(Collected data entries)

§

(* ===== verification/Strconv.v ===== *)
(** * Numbers and durations as text

    What the program uses of the Go packages [strconv] and [time]: parsing of decimal
    integers, and durations from and to text. *)

From stdpp Require Import strings pretty.
From Stdlib Require Import Ascii SpecFloat.
From S2P Require Import Prelude Netip NetipParse.

Local Open Scope Z_scope.

(** ** Decimal integers *)

(** [strconv.ParseUint] with base 10 for [bits] bits. *)
Definition ParseUint (bits : Z) (s : string) : option Z :=
  if bool_decide (s = "") then None else
  n ← atoi 0 (chars_of s);
  if n <? 2 ^ bits then Some n else None.

(** [strconv.ParseInt] with base 10 for [bits] bits. *)
Definition ParseInt (bits : Z) (s : string) : option Z :=
  match chars_of s with
  | [] => None
  | c :: rest =>
      let neg := is_char c "-" in
      let digits := if neg || is_char c "+" then rest else c :: rest in
      if bool_decide (digits = []) then None else
      n ← atoi 0 digits;
      if neg then (if n <=? 2 ^ (bits - 1) then Some (- n) else None)
      else (if n <? 2 ^ (bits - 1) then Some n else None)
  end.

(** [strconv.Atoi], with integers of 64 bits. *)
Definition Atoi (s : string) : option Z := ParseInt 64 s.

Example ParseInt_examples :
  Atoi "12" = Some 12 /\ Atoi "-12" = Some (-12) /\ Atoi "+7" = Some 7 /\ Atoi "-" = None /\ Atoi "" = None /\
  Atoi "1 " = None /\ Atoi "9223372036854775807" = Some 9223372036854775807 /\
  Atoi "9223372036854775808" = None /\ Atoi "-9223372036854775808" = Some (-9223372036854775808) /\
  ParseUint 32 "4294967295" = Some 4294967295 /\ ParseUint 32 "4294967296" = None /\ ParseUint 32 "+1" = None /\
  ParseUint 32 "007" = Some 7.
Proof. vm_compute. repeat split; reflexivity. Qed.

(** ** Numbers read back *)

Lemma atoi_app acc a b : atoi acc (a ++ b) = (n ← atoi acc a; atoi n b).
Proof. revert acc. induction a as [|c a IH]; intros acc; cbn; [done|]. destruct (digit_val c); cbn; [apply IH|done]. Qed.

Lemma digit_val_pretty x : (x < 10)%N -> digit_val (pretty_N_char x) = Some (Z.of_N x).
Proof.
  intros H. destruct x as [|p]; [reflexivity|].
  do 4 (destruct p as [p|p|]; try reflexivity; try lia).
Qed.

Lemma atoi_pretty_go (x : N) : forall s,
  (0 < x)%N -> forall acc, acc = 0 ->
  atoi acc (chars_of (pretty_N_go x s)) = atoi (Z.of_N x) (chars_of s).
Proof.
  induction (N.lt_wf_0 x) as [x _ IH]. intros s Hx acc ->. rewrite pretty_N_go_step by done.
  assert (Hd : (x `mod` 10 < 10)%N) by (apply N.mod_lt; lia).
  destruct (decide (x < 10)%N) as [Hlt|Hge].
  - rewrite (N.div_small x 10), (N.mod_small x 10), pretty_N_go_0 by done. cbn [chars_of String.list_ascii_of_string atoi].
    rewrite digit_val_pretty by done. cbn. by rewrite Z.add_0_l.
  - assert (0 < x `div` 10)%N by (apply N.div_str_pos; lia).
    rewrite IH; [|apply N.div_lt; lia|done|done]. cbn [chars_of String.list_ascii_of_string atoi].
    rewrite digit_val_pretty by done. cbn. f_equal. pose proof (N.div_mod x 10 ltac:(lia)). lia.
Qed.

Lemma atoi_pretty n : 0 <= n -> atoi 0 (chars_of (pretty n)) = Some n.
Proof.
  intros Hn. destruct n as [|p|p]; [reflexivity| |lia].
  change (pretty (Z.pos p)) with (pretty (N.pos p)). unfold pretty, pretty_N. rewrite decide_False by done.
  by rewrite atoi_pretty_go.
Qed.

Lemma pretty_nonempty n : 0 <= n -> pretty n <> ""%string.
Proof. intros Hn H. pose proof (atoi_pretty n Hn) as E. rewrite H in E. cbn in E. injection E as <-. discriminate H. Qed.

Lemma ParseUint_pretty bits n : 0 <= n < 2 ^ bits -> ParseUint bits (pretty n) = Some n.
Proof.
  intros Hn. unfold ParseUint. rewrite bool_decide_false by (apply pretty_nonempty; lia).
  rewrite atoi_pretty by lia. cbn. by rewrite (proj2 (Z.ltb_lt _ _)) by lia.
Qed.

Lemma ParseInt_pretty bits n : 0 <= n < 2 ^ (bits - 1) -> ParseInt bits (pretty n) = Some n.
Proof.
  intros Hn. pose proof (atoi_pretty n ltac:(lia)) as E. pose proof (pretty_nonempty n ltac:(lia)) as Hne.
  unfold ParseInt. destruct (chars_of (pretty n)) as [|c rest] eqn:Hc.
  { destruct Hne. by apply chars_inj. }
  cbn [atoi] in E. apply bind_Some in E as (d & Hd & E).
  assert (Hs : forall x, digit_val x = None -> is_char c x = false).
  { intros x Hx. unfold is_char. destruct (Ascii.eqb_spec c x); congruence. }
  rewrite !Hs by done. cbn [orb]. rewrite bool_decide_false by done. cbn [atoi]. rewrite Hd. cbn [mbind option_bind].
  rewrite E. cbn. by rewrite (proj2 (Z.ltb_lt _ _)) by lia.
Qed.

(** ** Durations ([time.Duration.String])

    The buffer is filled from its end: [acc] is the text to the right. *)

Fixpoint fmtFrac (prec : nat) (v : Z) (print : bool) (acc : string) : string * Z :=
  match prec with
  | O => ((if print then "." +:+ acc else acc), v)
  | S prec =>
      let digit := v mod 10 in
      let print := print || negb (digit =? 0) in
      fmtFrac prec (v / 10) print (if print then pretty digit +:+ acc else acc)
  end.

Definition Duration_String (d : Z) : string :=
  let u := Z.abs d in
  let sign := if d <? 0 then "-"%string else ""%string in
  if u =? 0 then "0s" else
  if u <? 1000000000 then
    let '(prec, unit) :=
      if u <? 1000 then (0%nat, "ns"%string) else if u <? 1000000 then (3%nat, "µs"%string) else (6%nat, "ms"%string) in
    let '(text, u) := fmtFrac prec u false unit in
    sign +:+ pretty u +:+ text
  else
    let '(text, u) := fmtFrac 9 u false "s" in
    let text := pretty (u mod 60) +:+ text in
    let u := u / 60 in
    if u =? 0 then sign +:+ text else
    let text := pretty (u mod 60) +:+ "m" +:+ text in
    let u := u / 60 in
    if u =? 0 then sign +:+ text else sign +:+ pretty u +:+ "h" +:+ text.

Example Duration_String_examples :
  Duration_String 0 = "0s"%string /\ Duration_String 300000000 = "300ms"%string /\
  Duration_String 1000000000 = "1s"%string /\ Duration_String 1500000000 = "1.5s"%string /\
  Duration_String 3330 = "3.33µs"%string /\ Duration_String 5 = "5ns"%string /\
  Duration_String 3600000000000 = "1h0m0s"%string /\ Duration_String (-90000000001) = "-1m30.000000001s"%string.
Proof. vm_compute. repeat split; reflexivity. Qed.

(** ** Parsing of durations ([time.ParseDuration]) *)

(** The value of the leading digits and the rest; [None] is an overflow. *)
Fixpoint leadingInt (x : Z) (s : chars) : option (Z * chars) :=
  match s with
  | c :: s' =>
      match digit_val c with
      | Some d =>
          if 2 ^ 63 / 10 <? x then None else
          let x := x * 10 + d in
          if 2 ^ 63 <? x then None else leadingInt x s'
      | None => Some (x, s)
      end
  | [] => Some (x, s)
  end.

Definition float_of (z : Z) : spec_float := binary_normalize 53 1024 z 0 false.

(** The digits after a point: the value, the power of ten it is divided by, the rest.
    Digits that would overflow are dropped. *)
Fixpoint leadingFraction (x : Z) (scale : spec_float) (overflow : bool) (s : chars) : Z * spec_float * chars :=
  match s with
  | c :: s' =>
      match digit_val c with
      | Some d =>
          let y := x * 10 + d in
          if overflow || ((2 ^ 63 - 1) / 10 <? x) || (2 ^ 63 <? y) then leadingFraction x scale true s'
          else leadingFraction y (SFmul 53 1024 scale (float_of 10)) false s'
      | None => (x, scale, s)
      end
  | [] => (x, scale, s)
  end.

(** The unit reaches up to the next digit or point. *)
Fixpoint leadingUnit (s : chars) : chars * chars :=
  match s with
  | c :: s' =>
      if is_char c "." || bool_decide (is_Some (digit_val c)) then ([], s)
      else let '(u, rest) := leadingUnit s' in (c :: u, rest)
  | [] => ([], [])
  end.

Definition unitMap (u : string) : option Z :=
  if bool_decide (u = "ns"%string) then Some 1 else
  if bool_decide (u = "us"%string \/ u = "µs"%string \/ u = "μs"%string) then Some 1000 else
  if bool_decide (u = "ms"%string) then Some 1000000 else
  if bool_decide (u = "s"%string) then Some 1000000000 else
  if bool_decide (u = "m"%string) then Some (60 * 1000000000) else
  if bool_decide (u = "h"%string) then Some (3600 * 1000000000) else None.

(** The integer part of a non-negative float. *)
Definition truncate (f : spec_float) : Z :=
  match f with
  | S754_finite false m e => Z.shiftl (Z.pos m) e
  | _ => 0
  end.

(** One number with its unit: its value and the rest. *)
Definition duration_term (s : chars) : option (Z * chars) :=
  match s with
  | [] => None
  | c :: _ =>
      if negb (is_char c "." || bool_decide (is_Some (digit_val c))) then None else
      '(v, s1) ← leadingInt 0 s;
      let pre := negb (length s1 =? length s)%nat in
      let '(f, scale, s2, post) :=
        match s1 with
        | p :: s1' =>
            if is_char p "." then
              let '(f, scale, s2) := leadingFraction 0 (float_of 1) false s1' in
              (f, scale, s2, negb (length s2 =? length s1')%nat)
            else (0, float_of 1, s1, false)
        | [] => (0, float_of 1, s1, false)
        end in
      if negb pre && negb post then None else
      let '(u, rest) := leadingUnit s2 in
      if bool_decide (u = []) then None else
      unit ← unitMap (String.string_of_list_ascii u);
      if 2 ^ 63 / unit <? v then None else
      let v := v * unit in
      let v := if 0 <? f then v + truncate (SFmul 53 1024 (float_of f) (SFdiv 53 1024 (float_of unit) scale)) else v in
      if 2 ^ 63 <? v then None else Some (v, rest)
  end.

(** Every term takes at least one character. *)
Fixpoint duration_terms (fuel : nat) (d : Z) (s : chars) : option Z :=
  match s, fuel with
  | [], _ => Some d
  | _, O => None
  | _, S fuel =>
      '(v, rest) ← duration_term s;
      let d := d + v in
      if 2 ^ 63 <? d then None else duration_terms fuel d rest
  end.

Definition ParseDuration (s : string) : option Z :=
  let s := chars_of s in
  let neg := match s with c :: _ => is_char c "-" | [] => false end in
  let s := match s with c :: s' => if is_char c "-" || is_char c "+" then s' else s | [] => s end in
  if bool_decide (s = ["0"%char]) then Some 0 else
  if bool_decide (s = []) then None else
  d ← duration_terms (length s) 0 s;
  if neg then Some (- d) else if 2 ^ 63 - 1 <? d then None else Some d.

Example ParseDuration_examples :
  ParseDuration "300ms" = Some 300000000 /\ ParseDuration "1h0m0s" = Some 3600000000000 /\
  ParseDuration "-1m30.000000001s" = Some (-90000000001) /\ ParseDuration "3.33µs" = Some 3330 /\
  ParseDuration "1.5h" = Some 5400000000000 /\ ParseDuration ".5s" = Some 500000000 /\ ParseDuration "0" = Some 0 /\
  ParseDuration "" = None /\ ParseDuration "3" = None /\ ParseDuration "1d" = None /\ ParseDuration "." = None /\
  ParseDuration "9223372036854775807ns" = Some (2 ^ 63 - 1) /\ ParseDuration "9223372036854775808ns" = None /\
  ParseDuration "-9223372036854775808ns" = Some (- 2 ^ 63).
Proof. vm_compute. repeat split; reflexivity. Qed.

§

- TASK OBJECTIVE
Set down, exactly as written, each line of the data from its opening line through the one containing "if bool_decide (digits". Output nothing more.

- COMPLETED EXERCISE
(* ===== verification/Strconv.v ===== *)
(** * Numbers and durations as text

    What the program uses of the Go packages [strconv] and [time]: parsing of decimal
    integers, and durations from and to text. *)

From stdpp Require Import strings pretty.
From Stdlib Require Import Ascii SpecFloat.
From S2P Require Import Prelude Netip NetipParse.

Local Open Scope Z_scope.

(** ** Decimal integers *)

(** [strconv.ParseUint] with base 10 for [bits] bits. *)
Definition ParseUint (bits : Z) (s : string) : option Z :=
  if bool_decide (s = "") then None else
  n ← atoi 0 (chars_of s);
  if n <? 2 ^ bits then Some n else None.

(** [strconv.ParseInt] with base 10 for [bits] bits. *)
Definition ParseInt (bits : Z) (s : string) : option Z :=
  match chars_of s with
  | [] => None
  | c :: rest =>
      let neg := is_char c "-" in
      let digits := if neg || is_char c "+" then rest else c :: rest in
      if bool_decide (digits = []) then None else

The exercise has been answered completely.